Scan the records below. List lines holding "changes".

▶ [Data excerpts]
* * * * *
(* ===== verification/VmMap.v ===== *)
(** * What page tables map

    [maps m pgdir va] is the present entry that the hardware finds for [va].
    Under [table_inv], which says that the directory, its page tables and the
    free pages are all different pages, [walkpgdir] changes no mapping and
    [mappages] changes exactly the mappings of its range. *)
From S2P Require Import Prelude Spinlock ProcDefs Proc Memory Kalloc Vm.
Local Open Scope Z_scope.
Local Open Scope kernel_scope.

Section Map.
Context (kend : Z) {R : Type}.
Hypothesis kend_high : KERNBASE <= kend.
Local Abbreviation page_ok := (page_ok kend).
Local Abbreviation kmem_inv := (kmem_inv kend).

Definition pde (m : mem) (pgdir i : Z) : Z := load32 m (pgdir + 4 * i).
Definition tab (m : mem) (pgdir i : Z) : Z := P2V (PTE_ADDR (pde m pgdir i)).

Definition maps (m : mem) (pgdir va : Z) : option Z :=
  if present (pde m pgdir (PDX va)) then
    let e := load32 m (tab m pgdir (PDX va) + 4 * PTX va) in
    if present e then Some e else None
  else None.

(** The page tables of [pgdir] are the pages [ts], the free pages [l]. *)
Record table_inv (s : kmem) (pgdir : Z) (ts l : list Z) : Prop := {
  ti_mem : kmem_inv s l;
  ti_dir : page_ok pgdir;
  ti_tabs : Forall page_ok ts;
  ti_nodup : NoDup (pgdir :: ts ++ l);
  ti_in : forall i, 0 <= i < 1024 -> present (pde (kram s) pgdir i) = true -> tab (kram s) pgdir i ∈ ts;
  ti_inj : forall i j, 0 <= i < 1024 -> 0 <= j < 1024 ->
    present (pde (kram s) pgdir i) = true -> present (pde (kram s) pgdir j) = true ->
    tab (kram s) pgdir i = tab (kram s) pgdir j -> i = j
}.

Lemma PDX_range va : 0 <= PDX va < 1024.
Proof. rewrite PDX_div. apply Z.mod_pos_bound. lia. Qed.
Lemma PTX_range va : 0 <= PTX va < 1024.
Proof. rewrite PTX_div. apply Z.mod_pos_bound. lia. Qed.

(** A page is at a kernel address, so its physical address names it. *)
Lemma page_phys x : page_ok x -> V2P x = x - KERNBASE /\ 0 <= x - KERNBASE < PHYSTOP /\ x mod 4096 = 0.
Proof.
  intros [Hx Hb]. unfold kfree_bad, c_true in Hb. to_prop. unfold V2P in *.
  assert (u32 (x - KERNBASE) = x - KERNBASE) as He by (apply u32_small; unfold KERNBASE in *; lia).
  rewrite He in *. split_and!; [done|lia|lia|done].
Qed.

Definition dir_entry (x : Z) : Z := Z.lor (Z.lor (Z.lor (V2P x) PTE_P) PTE_W) PTE_U.

Lemma dir_entry_eq x : page_ok x -> dir_entry x = x - KERNBASE + 7.
Proof.
  intros (Hv & Hr & Hm)%page_phys. unfold dir_entry. rewrite Hv, <- !Z.lor_assoc.
  change (Z.lor PTE_P (Z.lor PTE_W PTE_U)) with 7. apply lor_low; [|lia].
  unfold KERNBASE. rewrite Zminus_mod, Hm. done.
Qed.

Lemma dir_entry_ok x :
  page_ok x -> present (dir_entry x) = true /\ P2V (PTE_ADDR (dir_entry x)) = x /\ 0 <= dir_entry x < 2 ^ 32.
Proof.
  intros Hx. rewrite dir_entry_eq by done. destruct (page_phys x Hx) as (_ & Hr & Hm).
  assert ((x - KERNBASE) mod 4096 = 0) as H0 by (unfold KERNBASE; rewrite Zminus_mod, Hm; done).
  split_and!; [| |lia|unfold PHYSTOP in *; lia].
  - rewrite present_odd. replace (x - KERNBASE + 7) with (1 + 2 * ((x - KERNBASE) / 4096 * 2048 + 3)).
    + by rewrite Z.odd_add_mul_2.
    + pose proof (Z.div_mod (x - KERNBASE) 4096). lia.
  - unfold PTE_ADDR, P2V. rewrite lnot_fff.
    replace ((x - KERNBASE + 7) mod 4096) with 7.
    + rewrite u32_small; [lia|]. unfold PHYSTOP, KERNBASE in *. lia.
    + symmetry. rewrite Z.add_mod, H0 by lia. done.
Qed.

(** ** Writes inside one page *)

(** [m'] differs from [m] only inside page [x]. *)
Definition within (x : Z) (m m' : mem) : Prop := forall a, a < x \/ x + PGSIZE <= a -> m' a = m a.

Lemma within_word x y m m' o :
  page_ok x -> page_ok y -> x <> y -> within x m m' -> 0 <= o -> o + 4 <= PGSIZE ->
  load32 m' (y + o) = load32 m (y + o).
Proof.
  intros Hx Hy Hne Hw H0 Ho. apply load32_ext. intros i Hi. apply Hw.
  destruct (pages_apart kend x y); [done|done|done|lia|lia].
Qed.

Lemma kmem_write s l x m' :
  kmem_inv s l -> page_ok x -> x ∉ l -> within x (kram s) m' -> bytes m' -> kmem_inv (s <| kram := m' |>) l.
Proof.
  intros (Hb & Hc & Hn & Hf & Hk) Hx Hnin Hw Hb'. split_and!; try done. simpl.
  apply (chain_ext (kram s)); [|done]. intros y i Hy Hi. apply Hw.
  assert (page_ok y) as Hyp by (by eapply Forall_forall).
  destruct (pages_apart kend x y); [done|done|by intros ->|unfold PGSIZE in *; lia..].
Qed.

Lemma within_store32 x m o v : 0 <= o -> o + 4 <= PGSIZE -> within x m (store32 m (x + o) v).
Proof. intros H0 Ho a Ha. apply store32_other. lia. Qed.

Lemma within_trans x m1 m2 m3 : within x m1 m2 -> within x m2 m3 -> within x m1 m3.
Proof. intros H1 H2 a Ha. rewrite H2 by done. auto. Qed.

Lemma within_memset x m c : within x m (memset m x c PGSIZE).
Proof.
  intros a Ha. rewrite memset_spec by (unfold PGSIZE; lia).
  destruct (Z.leb_spec x a), (Z.ltb_spec a (x + PGSIZE)); simpl; lia || done.
Qed.

(** The tables are pages, different from the directory and from each other. *)
Lemma tab_page s pgdir ts l i :
  table_inv s pgdir ts l -> 0 <= i < 1024 -> present (pde (kram s) pgdir i) = true ->
  page_ok (tab (kram s) pgdir i) /\ tab (kram s) pgdir i <> pgdir /\ tab (kram s) pgdir i ∉ l.
Proof.
  intros Ht Hi Hp. pose proof (ti_in _ _ _ _ Ht i Hi Hp) as Hin.
  pose proof (ti_nodup _ _ _ _ Ht) as [Hd Hnd]%NoDup_cons. split_and!.
  - eapply Forall_forall; [apply (ti_tabs _ _ _ _ Ht)|done].
  - intros He. apply Hd. rewrite He in Hin. apply elem_of_app. by left.
  - intros Hl. apply NoDup_app in Hnd as (_ & H & _). by apply (H _ Hin).
Qed.

Lemma pde_within m m' x pgdir i :
  page_ok x -> page_ok pgdir -> x <> pgdir -> within x m m' -> 0 <= i < 1024 -> pde m' pgdir i = pde m pgdir i.
Proof. intros. unfold pde. eapply (within_word x); unfold PGSIZE; done || lia. Qed.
* * * * *
▶ [Task solution]
    free pages are all different pages, [walkpgdir] changes no mapping and
    [mappages] changes exactly the mappings of its range. *)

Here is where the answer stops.